--- DATA Enclosed Below ---

(** * Crater map: a shallow embedding of [script.js] and of its diameter variant

    The repository holds two near-identical browser scripts that draw lunar
    craters on an equirectangular map:

    - [src/script.js], the _time_ variant: the slider filters on the creation
      timestep, and the row parser shifts the longitude by 180 degrees;
    - [src/unnamed/part_000], the _diameter_ variant: the slider filters on the
      diameter, and every control of the page is optional.

    Numbers.  A JavaScript number is modelled as an exact real number extended
    with the two infinities and [NaN]; rounding to binary64, overflow and the
    sign of zero are abstracted.  Comparisons are the boolean functions of the
    language: every comparison with [NaN] is [false].  What is proved of
    numbers is stated so that it survives rounding (bounds and non-strict
    order, no strict order and no exact threshold); where rounding decides,
    at the ends of the longitude interval, the arithmetic of the parser is
    evaluated on binary64 numbers themselves (see [Binary64]).

    Calls.  [xs.push(...ys)] passes every element of [ys] as an argument, and
    an engine throws a [RangeError] when a call has more arguments than it
    accepts; the bound, [maxArguments], is a parameter of the time variant.

    Objects.  A parsed row is an object, and [Array.prototype.includes]
    compares objects by reference.  A crater object is therefore a pair of an
    address and of its fields; the fields never change after parsing.

    The D3 library, the DOM and the CSV reader are outside the repository: the
    file keeps of them what the scripts observe (see [D3] and [Dom]). *)

From Stdlib Require Import Reals Lra Lia ZArith List Bool String Ascii.
From Stdlib Require Import Zfloor.
From Corelib Require PrimFloat.
Import ListNotations.

Set Implicit Arguments.

(** ** JavaScript numbers *)

Module JS.

Inductive number : Type :=
| NaN
| NegInf
| Fin (r : R)
| PosInf.

Definition Rltb (a b : R) : bool := if Rlt_dec a b then true else false.
Definition Rleb (a b : R) : bool := if Rle_dec a b then true else false.
Definition Reqb (a b : R) : bool := if Req_dec_T a b then true else false.

Definition isNaN (x : number) : bool :=
  match x with NaN => true | _ => false end.

(** [x < y] *)
Definition ltb (x y : number) : bool :=
  match x, y with
  | NaN, _ | _, NaN => false
  | _, NegInf => false
  | NegInf, _ => true
  | PosInf, _ => false
  | Fin _, PosInf => true
  | Fin a, Fin b => Rltb a b
  end.

(** [x <= y] *)
Definition leb (x y : number) : bool :=
  match x, y with
  | NaN, _ | _, NaN => false
  | NegInf, _ => true
  | _, PosInf => true
  | PosInf, _ => false
  | Fin _, NegInf => false
  | Fin a, Fin b => Rleb a b
  end.

(** [x > y] and [x >= y] are the mirrored comparisons. *)
Definition gtb (x y : number) : bool := ltb y x.
Definition geb (x y : number) : bool := leb y x.

Definition neg (x : number) : number :=
  match x with
  | NaN => NaN
  | NegInf => PosInf
  | Fin r => Fin (- r)
  | PosInf => NegInf
  end.

(** [x + y] *)
Definition add (x y : number) : number :=
  match x, y with
  | NaN, _ | _, NaN => NaN
  | PosInf, NegInf | NegInf, PosInf => NaN
  | PosInf, _ | _, PosInf => PosInf
  | NegInf, _ | _, NegInf => NegInf
  | Fin a, Fin b => Fin (a + b)
  end.

(** [x - y] *)
Definition sub (x y : number) : number := add x (neg y).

--- End of Enclosed DATA ---

HOW TO COMPLETE THIS TASK
The records must each be output verbatim, with nothing left out.

RESULT OF THIS TASK
(** * Crater map: a shallow embedding of [script.js] and of its diameter variant

    The repository holds two near-identical browser scripts that draw lunar
    craters on an equirectangular map:

    - [src/script.js], the _time_ variant: the slider filters on the creation
      timestep, and the row parser shifts the longitude by 180 degrees;
    - [src/unnamed/part_000], the _diameter_ variant: the slider filters on the
      diameter, and every control of the page is optional.

    Numbers.  A JavaScript number is modelled as an exact real number extended
    with the two infinities and [NaN]; rounding to binary64, overflow and the
    sign of zero are abstracted.  Comparisons are the boolean functions of the
    language: every comparison with [NaN] is [false].  What is proved of
    numbers is stated so that it survives rounding (bounds and non-strict
    order, no strict order and no exact threshold); where rounding decides,
    at the ends of the longitude interval, the arithmetic of the parser is
    evaluated on binary64 numbers themselves (see [Binary64]).

    Calls.  [xs.push(...ys)] passes every element of [ys] as an argument, and
    an engine throws a [RangeError] when a call has more arguments than it
    accepts; the bound, [maxArguments], is a parameter of the time variant.

    Objects.  A parsed row is an object, and [Array.prototype.includes]
    compares objects by reference.  A crater object is therefore a pair of an
    address and of its fields; the fields never change after parsing.

    The D3 library, the DOM and the CSV reader are outside the repository: the
    file keeps of them what the scripts observe (see [D3] and [Dom]). *)

From Stdlib Require Import Reals Lra Lia ZArith List Bool String Ascii.
From Stdlib Require Import Zfloor.
From Corelib Require PrimFloat.
Import ListNotations.

Set Implicit Arguments.

(** ** JavaScript numbers *)

Module JS.

Inductive number : Type :=
| NaN
| NegInf
| Fin (r : R)
| PosInf.

Definition Rltb (a b : R) : bool := if Rlt_dec a b then true else false.
Definition Rleb (a b : R) : bool := if Rle_dec a b then true else false.
Definition Reqb (a b : R) : bool := if Req_dec_T a b then true else false.

Definition isNaN (x : number) : bool :=
  match x with NaN => true | _ => false end.

(** [x < y] *)
Definition ltb (x y : number) : bool :=
  match x, y with
  | NaN, _ | _, NaN => false
  | _, NegInf => false
  | NegInf, _ => true
  | PosInf, _ => false
  | Fin _, PosInf => true
  | Fin a, Fin b => Rltb a b
  end.

(** [x <= y] *)
Definition leb (x y : number) : bool :=
  match x, y with
  | NaN, _ | _, NaN => false
  | NegInf, _ => true
  | _, PosInf => true
  | PosInf, _ => false
  | Fin _, NegInf => false
  | Fin a, Fin b => Rleb a b
  end.

(** [x > y] and [x >= y] are the mirrored comparisons. *)
Definition gtb (x y : number) : bool := ltb y x.
Definition geb (x y : number) : bool := leb y x.

Definition neg (x : number) : number :=
  match x with
  | NaN => NaN
  | NegInf => PosInf
  | Fin r => Fin (- r)
  | PosInf => NegInf
  end.

(** [x + y] *)
Definition add (x y : number) : number :=
  match x, y with
  | NaN, _ | _, NaN => NaN
  | PosInf, NegInf | NegInf, PosInf => NaN
  | PosInf, _ | _, PosInf => PosInf
  | NegInf, _ | _, NegInf => NegInf
  | Fin a, Fin b => Fin (a + b)
  end.

(** [x - y] *)
Definition sub (x y : number) : number := add x (neg y).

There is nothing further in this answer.